Se sentant injustement expropriés de leur concession, les membres de la famille Diallo de Dabompa, représentés par Boubacar Sow, se disent indignés. Boubacar Sow revient sur la scène de leur déguerpissement et de la destruction de leurs biens. « C’est à 4 h du matin que maître Condé est venu avec les gendarmes et les loubards dans notre concession. Il nous a demandé de sortir, je lui ai demandé pourquoi nous devrions sortir, il m’a dit qu’il est là pour exécuter une décision de justice. J’ai dit ah bon ! Alors s’il y a une décision contre nous, je n’en ai pas connaissance. C’est ainsi qu’il a sorti un document pour me le remettre. Après lecture, je lui ai fait savoir que l’exécution de la décision a fait l’objet de sursis. Malgré cela, il a demandé aux loubards de sortir nos bagages. J’ai appelé mon avocat pour l’informer de la situation. Il m’a dit de passer le téléphone à l’huissier. Au début, il ne voulait pas prendre le téléphone, mais finalement il a parlé avec l’avocat.
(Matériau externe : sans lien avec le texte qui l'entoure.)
Lemma deliver_spec pre cs r :
  holds r (content_of pre) → Forall chunk_ok cs →
  len (content_of (pre ++ cs)) < max_content →
  returns (deliver cs r) (fun '(ns, r') =>
    ns = (fun c => len (bytes c)) <$> cs ∧ delivered (pre ++ cs) r r').
Proof.
  revert pre r. induction cs as [|c cs IH]; intros pre r Hh Hcs Hlt.
  - apply returns_done. split; [done|]. split; [done|]. exists pre, [].
    destruct Hh as (Hs & Hf & _). split; [done|]. split; [done|]. by left.
  - apply Forall_cons in Hcs as [Hc Hcs]. cbn [deliver].
    assert (len (content_of pre) + len (bytes c) + len (content_of cs) < max_content) as Hl.
    { unfold content_of in *. rewrite fmap_app, concat_app, length_app in Hlt.
      rewrite fmap_cons in Hlt. simpl in Hlt. rewrite length_app in Hlt. lia. }
    eapply returns_bind; [apply (write_callback_spec c r (content_of pre)); [done|done|lia]|].
    intros [n r1] (-> & He & Hr). destruct Hr as [Hr|(Hroom & Hs & Hf)].
    + eapply returns_bind.
      * apply (IH (pre ++ [c]) r1); [|done|by rewrite <- app_assoc].
        unfold content_of in *. rewrite fmap_app, concat_app. simpl. by rewrite app_nil_r.
      * intros [ns r2] (-> & He2 & Hd). apply returns_done. split; [done|].
        rewrite <- app_assoc in Hd. split; [congruence|done].
    + rewrite deliver_failed by (done || lia). apply returns_done. split; [done|].
      split; [done|]. exists pre, (c :: cs). split; [done|]. split; [done|].
      right. split; [done|]. by exists c.
Qed.

Lemma push_respond_spec r data : stored r data →
  push_respond r = Done
    (if content_realloc_failed r then [data; lit "not enough memory."]
     else match error r with [] => [data] | e => [data; e] end,
     if content_realloc_failed r then set_error (lit "not enough memory.") r else r).
Proof.
  intros [Hl (rest & Hc)]. unfold push_respond.
  assert (take (Z.to_nat CURL_ERROR_SIZE) (lit "not enough memory.") = lit "not enough memory.") as ->
    by done.
  assert (∀ r', content_length r' = content_length r → content r' = content r →
    rdn (E:=lua_error) (default [] (content r')) (content_length r') = Done (Some <$> data)) as Hrd.
  { intros r' -> ->. rewrite Hl, rdn_done, Hc; [|rewrite Hc, length_app, length_fmap; lia].
    by rewrite take_app_length' by (by rewrite length_fmap). }
  rewrite Hrd by (by destruct (content_realloc_failed r)). cbn [obind].
  rewrite decide_True by (apply Forall_fmap, Forall_true; by eexists).
  rewrite omap_id_Some. by destruct (content_realloc_failed r).
Qed.

(** ** Forms *)
Section splices.
Context {A : Type}.
Implicit Types l a b : list A.

Lemma splice_splice l i a b : (i + length a + length b ≤ length l)%nat →
  splice (splice l i a) (i + length a) b = splice l i (a ++ b).
Proof.
  intros. unfold splice at 1. rewrite splice_take by lia. unfold splice.
  rewrite <- !app_assoc. do 3 f_equal.
  rewrite drop_app_ge; rewrite length_take; [|lia].
  rewrite drop_app_ge by lia. rewrite drop_drop, length_app. f_equal. lia.
Qed.

Lemma wr_splice {E} l (i : nat) (x : A) : (i < length l)%nat →
  wr (E:=E) l (Z.of_nat i) x = Done (splice l i [x]).
Proof.
  intros. rewrite wr_done by lia. unfold zset, splice. rewrite Nat2Z.id, insert_take_drop by done.
  simpl. do 3 f_equal. by rewrite Nat.add_1_r.
Qed.
End splices.

(** The options for one field. *)
Definition wanted (key : list Z) (value : option (list Z)) : list form :=
  if decide (key = lit "name") then [(CURLFORM_COPYNAME, Pointer value)]
  else if decide (key = lit "contents") then
    [(CURLFORM_COPYCONTENTS, Pointer value); (CURLFORM_CONTENTSLENGTH, Size (len (default [] value)))]
  else if decide (key = lit "file") then [(CURLFORM_FILE, Pointer value)]
  else if decide (key = lit "content_type") then [(CURLFORM_CONTENTTYPE, Pointer value)]
  else if decide (key = lit "filename") then [(CURLFORM_FILENAME, Pointer value)]
  else [].

(** An entry whose keys are the strings [keys]. *)
Definition fields_of (kvs : list (list Z * option (list Z))) : list field :=
  (fun '(k, v) => (Some k, v)) <$> kvs.
Definition entry_forms (kvs : list (list Z * option (list Z))) : list form :=
  concat ((fun '(k, v) => wanted (cstr k) v) <$> kvs).

(** The number of options of a key. *)
Definition weight (key : list Z) : nat := length (wanted key None).
Definition known : list (list Z) :=
  lit <$> ["name"; "contents"; "file"; "content_type"; "filename"]%string.

Lemma wanted_length k v : length (wanted k v) = weight k.
Proof. unfold weight, wanted. by repeat case_decide. Qed.

Lemma weight_unknown k : k ∉ known → weight k = 0%nat.
Proof.
  intros Hk. unfold weight, wanted. repeat case_decide; try done; subst; destruct Hk;
    apply (bool_decide_unpack _); vm_compute; exact I.
Qed.

Lemma weight_filter ks :
  sum_list (weight <$> ks) = sum_list (weight <$> filter (fun k => k ∈ known) ks).
Proof.
  induction ks as [|k ks IH]; [done|].
  rewrite filter_cons, fmap_cons. cbn [sum_list_with]. rewrite IH.
  case_decide; [by rewrite fmap_cons|]. by rewrite weight_unknown.
Qed.

(** Distinct keys give at most six options. *)
Lemma weight_bound ks : NoDup ks → (sum_list (weight <$> ks) ≤ 6)%nat.
Proof.
  intros Hnd. rewrite weight_filter.
  assert (filter (fun k => k ∈ known) ks ⊆+ known) as (rest & Hp)%submseteq_Permutation.
  { apply NoDup_submseteq; [by apply NoDup_filter|]. intros k. by intros [? _]%list_elem_of_filter. }
  assert (sum_list (weight <$> known) = 6%nat) as <- by (vm_compute; reflexivity).
  rewrite Hp, fmap_app, sum_list_with_app. lia.
Qed.

Lemma entry_forms_cons k v kvs :
  entry_forms ((k, v) :: kvs) = wanted (cstr k) v ++ entry_forms kvs.
Proof. done. Qed.

Lemma entry_forms_length kvs :
  length (entry_forms kvs) = sum_list (weight <$> ((fun kv => cstr kv.1) <$> kvs)).
Proof.
  induction kvs as [|[k v] kvs IH]; [done|].
  rewrite entry_forms_cons, fmap_cons, length_app, wanted_length, IH. done.
Qed.

Lemma one_field_spec forms (i : nat) k v : (i + length (wanted k v) ≤ length forms)%nat →
  one_field forms (Z.of_nat i) k v =
    Done (splice forms i (Some <$> wanted k v), Z.of_nat (i + length (wanted k v))).
Proof.
  unfold one_field, wanted. intros Hi.
  repeat case_decide; simpl in Hi; try by (cbn; rewrite splice_nil, Nat.add_0_r).
  2: { rewrite wr_splice by lia. cbn [obind].
       replace (Z.of_nat i + 1) with (Z.of_nat (i + 1)) by lia.
       rewrite wr_splice by (rewrite length_splice; simpl; lia). cbn [obind].
       replace (i + 1)%nat with (i + length [Some (CURLFORM_COPYCONTENTS, Pointer v)])%nat at 1 by done.
       rewrite splice_splice by (simpl; lia). do 2 f_equal. simpl. lia. }
  all: rewrite wr_splice by lia; cbn [obind]; do 2 f_equal; simpl; lia.
Qed.

Lemma fields_loop_spec kvs forms (i : nat) :
  (i + length (entry_forms kvs) ≤ 6)%nat → length forms = 8%nat →
  fields_loop forms (Z.of_nat i) (fields_of kvs) =
    Done (splice forms i (Some <$> entry_forms kvs), Z.of_nat (i + length (entry_forms kvs))).
Proof.
  revert forms i. induction kvs as [|[k v] kvs IH]; intros forms i Hi Hlen.
  - simpl. destruct (Z.ltb_spec (Z.of_nat i) forms_max_index).
    + by rewrite splice_nil, Nat.add_0_r.
    + by rewrite splice_nil, Nat.add_0_r.
  - rewrite entry_forms_cons in *. rewrite length_app in Hi. cbn [fields_of fields_loop fmap list_fmap].
    destruct (Z.ltb_spec (Z.of_nat i) forms_max_index) as [_|Hge]; [|unfold forms_max_index in Hge; lia].
    rewrite one_field_spec by lia. cbn [obind]. fold (fields_of kvs).
    rewrite IH; [|lia|by rewrite length_splice; rewrite ?length_fmap; lia].
    rewrite fmap_app, length_app, Nat.add_assoc.
    replace (i + length (wanted (cstr k) v))%nat
      with (i + length (Some <$> wanted (cstr k) v))%nat at 1 by (by rewrite length_fmap).
    rewrite splice_splice by (rewrite !length_fmap; lia). done.
Qed.

Lemma until_end_spec fs rest : Forall (fun f => f.1 ≠ CURLFORM_END) fs →
  until_end ((Some <$> fs) ++ Some (CURLFORM_END, NoValue) :: rest) = Done fs.
Proof.
  induction 1 as [|[o v] fs Hf _ IH]; [done|]. rewrite fmap_cons.
  cbn [app until_end]. rewrite IH. by destruct o.
Qed.

Lemma entry_forms_not_end kvs : Forall (fun f : form => f.1 ≠ CURLFORM_END) (entry_forms kvs).
Proof.
  apply Forall_concat, Forall_fmap, Forall_true. intros [k v]. simpl. unfold wanted.
  repeat case_decide; repeat constructor; done.
Qed.

(** The strings of an entry's keys, as C sees them, are distinct. *)
Definition distinct_keys (kvs : list (list Z * option (list Z))) : Prop :=
  NoDup ((fun kv => cstr kv.1) <$> kvs).

Lemma one_entry_spec forms kvs : distinct_keys kvs → length forms = 8%nat →
  ∃ forms', one_entry forms (Some (fields_of kvs)) = Done (forms', entry_forms kvs, false) ∧
    length forms' = 8%nat.
Proof.
  intros Hd Hlen. pose proof (weight_bound _ Hd) as Hw. rewrite <- entry_forms_length in Hw.
  unfold one_entry. change 0 with (Z.of_nat 0). rewrite (fields_loop_spec kvs forms 0) by (done || lia). cbn [obind].
  rewrite wr_splice by (rewrite length_splice; rewrite ?length_fmap; lia). cbn [obind].
  replace (0 + length (entry_forms kvs))%nat
    with (0 + length (Some <$> entry_forms kvs))%nat by (by rewrite length_fmap).
  rewrite splice_splice by (rewrite length_fmap; simpl; lia).
  eexists (splice forms 0 ((Some <$> entry_forms kvs) ++ [Some (CURLFORM_END, NoValue)])). split.
  - unfold splice. simpl. rewrite <- app_assoc. simpl.
    rewrite until_end_spec by apply entry_forms_not_end. cbn [obind]. do 2 f_equal.
    apply Z.leb_gt. unfold forms_max_index. rewrite ?length_fmap. lia.
  - rewrite length_splice; [done|]. rewrite length_app, length_fmap. simpl. lia.
Qed.

(** The outcome for the items [todo] after the items [done]: the calls and the result. *)
Definition post_result (formadd : list form → bool) (items todo : list (list form))
    : option (list (list form)) * list call :=
  let '(good, bad) := span formadd todo in
  match bad with
  | [] => (Some (items ++ good), FormAdd <$> good)
  | f :: _ => (None, FormAdd <$> good ++ [f])
  end.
Il lui a fait comprendre que la décision dont il se fait prévaloir a bénéficié de sursis. Il l’a dit donc de surseoir à l’exécution en attendant. Mais malgré les mises en garde de l’avocat, il a continué son travail. Pendant que d’autres faisaient sortir nos affaires, d’autres s’attelaient à défaire le toit de la maison et les plafonds. Les gendarmes eux, ils étaient là pour superviser. Ils ont gâté nos biens. Je voulais me révolter, mais je me suis rappelé que mon avocat m’avait dit de rester tranquille, de ne pas réagir. Donc, je les ai suivis jusqu’à ce qu’ils ont fini », a-t-il expliqué.
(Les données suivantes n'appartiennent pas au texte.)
(* ===== verification/BigintSpec.v ===== *)
(** * Big integers: the words, their value, and the loops on them

    [value ws] is the number of the words [ws], the lowest first. [repr b ws]: the block
    [b] holds the words [ws]; [big b n]: it holds the number [n > 0] without leading
    zero words. Each loop of dtoa.c is shown to compute on a segment of its arrays. *)
From S2P Require Import Prelude Bigint.

Module BigintSpec.
Import Bigint.

(** ** Words *)
Abbreviation W := 4294967296.
Definition word_ok (w : Z) : Prop := 0 ≤ w < W.
Abbreviation words_ok := (Forall word_ok).

Fixpoint value (ws : list Z) : Z :=
  match ws with [] => 0 | w :: ws => w + W * value ws end.

Lemma size_S n : W ^ Z.of_nat (S n) = W * W ^ Z.of_nat n.
Proof. rewrite Nat2Z.inj_succ, Z.pow_succ_r by lia. done. Qed.

Lemma size_pos (n : nat) : 0 < W ^ Z.of_nat n.
Proof. apply Z.pow_pos_nonneg; lia. Qed.

Lemma value_range ws : words_ok ws → 0 ≤ value ws < W ^ len ws.
Proof.
  induction 1 as [|w ws Hw Hws IH]; [done|]. cbn [length]. rewrite size_S. cbn [value].
  unfold word_ok in Hw. lia.
Qed.

Lemma value_app ws vs : value (ws ++ vs) = value ws + W ^ len ws * value vs.
Proof.
  induction ws as [|w ws IH]; [cbn [app value length]; change (W ^ Z.of_nat 0) with 1; lia|].
  cbn [length]. rewrite <- app_comm_cons, size_S. cbn [value]. rewrite IH. ring.
Qed.

Lemma value_zeros n : value (replicate n 0) = 0.
Proof. induction n as [|n IH]; [done|]. cbn [replicate value]. lia. Qed.

(** No leading zero word. *)
Definition normal (ws : list Z) : Prop := ∃ ws' w, ws = ws' ++ [w] ∧ 0 < w.

Lemma normal_bound ws : words_ok ws → normal ws → W ^ (len ws - 1) ≤ value ws.
Proof.
  intros Hws (ws' & w & -> & Hw). apply Forall_app in Hws as [Hws' _].
  rewrite value_app, length_app. cbn [length value].
  replace (Z.of_nat (length ws' + 1) - 1) with (len ws') by lia.
  pose proof (value_range ws' Hws'). pose proof (size_pos (length ws')). nia.
Qed.

Lemma normal_nonnil ws : normal ws → (0 < length ws)%nat.
Proof. intros (ws' & w & -> & _). rewrite length_app. cbn. lia. Qed.

(** ** Halves of a double word *)
Lemma land_mask y : Z.land y FFFFFFFF = y mod W.
Proof. change FFFFFFFF with (Z.ones 32). by rewrite Z.land_ones by lia. Qed.

Lemma shiftr_word y : Z.shiftr y 32 = y / W.
Proof. by rewrite Z.shiftr_div_pow2 by lia. Qed.

Lemma word_mod y : word_ok (y mod W).
Proof. unfold word_ok. apply Z.mod_pos_bound. lia. Qed.

(** The borrow of a difference of words that is taken in 64 bits. *)
Lemma borrow_spec y :
  - W ≤ y < W →
  let b := Z.land (Z.shiftr (u64 y) 32) 1 in
  Z.land (u64 y) FFFFFFFF = y mod W ∧ y = y mod W - W * b ∧ 0 ≤ b ≤ 1.
Proof.
  intros Hy b.
  assert (Z.land (u64 y) FFFFFFFF = y mod W) as Hl.
  { rewrite land_mask. unfold wrap. change (2 ^ 64) with (W * W).
    rewrite Z.rem_mul_r by lia. rewrite Z.mul_comm, Z.mod_add by lia. apply Z.mod_mod. lia. }
  split; [done|]. unfold b. rewrite shiftr_word. unfold wrap. change (2 ^ 64) with (W * W).
  destruct (decide (0 ≤ y)).
  - rewrite (Z.mod_small y (W * W)) by lia. rewrite Z.div_small, Z.land_0_l by lia.
    rewrite Z.mod_small by lia. lia.
  - rewrite <- (Z.mod_add y 1 (W * W)) by lia. rewrite (Z.mod_small (y + _)) by lia.
    replace (y + 1 * (W * W)) with (y + W + (W - 1) * W) by lia.
    rewrite Z.div_add by lia. rewrite <- (Z.mod_add y 1 W) by lia.
    destruct (decide (y = - W)) as [->|]; [done|].
    rewrite Z.div_small, Z.mod_small by lia. change (Z.land (0 + (W - 1)) 1) with 1. lia.
Qed.

(** ** Reads and writes at a position of an array *)

(** The next word of a segment moves to what is done. *)
Lemma snoc_cells (A B : list cell) w : A ++ Some w :: B = (A ++ [Some w]) ++ B.
Proof. by rewrite <- app_assoc. Qed.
Après cet exposé, l’avocat de la défense, Me Antoine Pépé Lama, va soulever une exception relative à la qualité de Boubacar Sow. Pour cet avocat, Boubacar Sow se disant représentant des héritiers de feu Elhadj Alimou Diallo doit se munir d’une procuration.

Au terme des débats entre les parties, le tribunal a finalement ordonné la comparution de la partie civile et la communication des pièces avant de renvoyer l’affaire au 6 avril 2023, pour la suite des débats.